2025 Session Last amended: 2023 session

§ 363A.15 — Reprisals

Plain-Language Summary

It is illegal to retaliate against someone for reporting discrimination, filing a discrimination charge, testifying in a discrimination case, or for associating with people of a different race, religion, national origin, sexual orientation, gender identity, or disability status. Retaliation includes intimidation, harassment, and any adverse employment action.

Practical Notes
When this applies: When an employer, landlord, business, school, or any other person takes negative action against someone because that person opposed discrimination or participated in a discrimination investigation or proceeding. Who this affects: Anyone who has reported, complained about, or participated in proceedings related to discrimination, and any person who takes action against them. Key points: Retaliation is a separate violation of the Human Rights Act, even if the underlying discrimination claim is ultimately not proven.

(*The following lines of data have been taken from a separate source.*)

(* ===== verification/StreamInv.v ===== *)
(** * The invariant of the stream data

    The trees are sorted by their keys, every group has one of the clusters, and
    the arrays have their sizes.  Every operation of stream.c and the clustering
    of kmeans.c keep this. *)

From S2P Require Import Prelude Stream Kmeans.

Implicit Types (sbi : f2fs_sb_info) (re : fgroup_entry) (fe : file_entry).

(** ** Trees *)

Section tree.
Context {A : Type} (key : A → Z).
Implicit Types (t : list A) (x : A).

Definition sorted t : Prop := StronglySorted Z.lt (key <$> t).

Lemma lookup_entry_Some t k x : lookup_entry key t k = Some x → x ∈ t ∧ key x = k.
Proof.
  unfold lookup_entry. intros ([i y] & H & [= ->])%bind_Some.
  apply list_find_Some in H as (H & ? & _). split; [|done]. apply list_elem_of_lookup. eauto.
Qed.

Lemma lookup_entry_None t k : lookup_entry key t k = None ↔ ∀ x, x ∈ t → key x ≠ k.
Proof.
  unfold lookup_entry. rewrite bind_None. split.
  - intros [H%list_find_None|(? & _ & ?)]; [|done]. by rewrite Forall_forall in H.
  - intros H. left. apply list_find_None, Forall_forall. done.
Qed.

Lemma sorted_inj t x y : sorted t → x ∈ t → y ∈ t → key x = key y → x = y.
Proof.
  unfold sorted. induction t as [|z t IH]; simpl; [by intros _ ?%not_elem_of_nil|].
  intros [Hs Hf]%StronglySorted_inv. rewrite Forall_fmap, Forall_forall in Hf. rewrite !elem_of_cons.
  intros [->|Hx] [->|Hy] He; [done| | |by apply IH].
  - specialize (Hf _ Hy). simpl in Hf. lia.
  - specialize (Hf _ Hx). simpl in Hf. lia.
Qed.

Lemma lookup_entry_elem t x : sorted t → x ∈ t → lookup_entry key t (key x) = Some x.
Proof.
  intros Hs Hx. destruct (lookup_entry key t (key x)) as [y|] eqn:E.
  - apply lookup_entry_Some in E as [Hy Hk]. f_equal. by apply (sorted_inj t).
  - rewrite lookup_entry_None in E. by destruct (E x Hx).
Qed.

Lemma link_perm t k x : link_entry key t k x ≡ₚ x :: t.
Proof. induction t as [|y t IH]; simpl; [done|]. destruct (k <? key y); [done|]. rewrite IH. by constructor. Qed.

Lemma link_sorted t x : sorted t → lookup_entry key t (key x) = None → sorted (link_entry key t (key x) x).
Proof.
  unfold sorted. rewrite lookup_entry_None. induction t as [|y t IH]; simpl; intros Hs Hn.
  { constructor; [done|]. constructor. }
  assert (key y ≠ key x) by (apply Hn; left). apply StronglySorted_inv in Hs as [Hs Hf].
  destruct (Z.ltb_spec (key x) (key y)); simpl.
  - constructor; [by constructor|]. constructor; [done|]. eapply Forall_impl; [done|]. simpl. lia.
  - constructor; [apply IH; [done|]; intros z Hz; apply Hn; by right|].
    rewrite Forall_fmap, Forall_forall in Hf |- *. intros z. rewrite link_perm, elem_of_cons.
    intros [->|Hz]; simpl; [lia|]. by apply Hf.
Qed.

Lemma filter_sorted (P : A → Prop) `{!∀ x, Decision (P x)} t : sorted t → sorted (filter P t).
Proof.
  unfold sorted. induction t as [|y t IH]; intros Hs; [done|].
  rewrite fmap_cons in Hs. apply StronglySorted_inv in Hs as [Hs Hf].
  rewrite filter_cons. case_decide; [|by apply IH]. rewrite fmap_cons. constructor; [by apply IH|].
  rewrite Forall_fmap, Forall_forall in Hf |- *. intros z [_ Hz]%list_elem_of_filter. by apply Hf.
Qed.

Lemma erase_sorted t k : sorted t → sorted (erase_entry key t k).
Proof. apply filter_sorted. Qed.

Lemma erase_Forall (P : A → Prop) t k : Forall P t → Forall P (erase_entry key t k).
Proof. rewrite !Forall_forall. intros H x [_ Hx]%list_elem_of_filter. auto. Qed.

Lemma link_Forall (P : A → Prop) t k x : P x → Forall P t → Forall P (link_entry key t k x).
Proof. intros. rewrite link_perm. by constructor. Qed.

Lemma set_keys t k f : (∀ x, key x = k → key (f x) = k) → key <$> set_entry key t k f = key <$> t.
Proof.
  intros Hf. unfold set_entry. rewrite <- list_fmap_compose. apply list_fmap_ext. intros i x _. simpl.
  destruct (Z.eqb_spec (key x) k) as [<-|]; auto.
Qed.

Lemma set_sorted t k f : (∀ x, key x = k → key (f x) = k) → sorted t → sorted (set_entry key t k f).
Proof. unfold sorted. intros Hf. by rewrite set_keys. Qed.

Lemma set_Forall (P : A → Prop) t k f :
  (∀ x, x ∈ t → P x → key x = k → P (f x)) → Forall P t → Forall P (set_entry key t k f).
Proof.
  unfold set_entry. rewrite Forall_fmap, !Forall_forall. intros Hf Ht x Hx. simpl.
  destruct (Z.eqb_spec (key x) k); auto.
Qed.

Lemma lookup_set t k k' f :
  (∀ x, key x = k → key (f x) = k) →
  lookup_entry key (set_entry key t k f) k' = (if k' =? k then f else id) <$> lookup_entry key t k'.
Proof.
  intros Hf. induction t as [|x t IH]; [done|].
  assert (Hc : ∀ y t, lookup_entry key (y :: t) k' = if key y =? k' then Some y else lookup_entry key t k').
  { intros y t'. unfold lookup_entry. simpl. case_decide; destruct (Z.eqb_spec (key y) k'); try done.
    by destruct (list_find _ t') as [[]|]. }
  unfold set_entry in *. rewrite fmap_cons, !Hc, IH.
  destruct (Z.eqb_spec (key x) k) as [E1|E1].
  - rewrite (Hf x E1), E1. by destruct (k =? k') eqn:E; rewrite Z.eqb_sym, E.
  - destruct (Z.eqb_spec (key x) k') as [E2|E2]; [|done]. destruct (Z.eqb_spec k' k); [congruence|done].
Qed.
End tree.

(** ** The invariant *)

Definition group_ok re : Prop := 0 ≤ fgroup re < 2 ^ 32 ∧ 0 ≤ cluster re < NR_CLUSTER.

Definition groups_ok (t : list fgroup_entry) : Prop := sorted fgroup t ∧ Forall group_ok t.

Definition samples_sized {A} (l : list A) : Prop := Z.of_nat (length l) = MAX_SAMPLE.

Definition file_ok fe : Prop :=
  samples_sized (sample_invalid fe) ∧ samples_sized (sample_lifetime fe) ∧
  samples_sized (sample_lastupdate fe) ∧ samples_sized (sample_index fe).

Definition files_ok (t : list file_entry) : Prop := sorted f_ino t ∧ Forall file_ok t.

Retaliation includes firing, demotion, transfer to a lesser position, refusal to hire, changes to working conditions, harassment, or telling other employers that a person filed a discrimination complaint. Protection also extends to people who are targeted simply because they associate with persons of a different race, religion, sexual orientation, gender identity, or other protected category. If you believe you are being retaliated against, you have one year to file a charge with the Department of Human Rights or bring a civil action.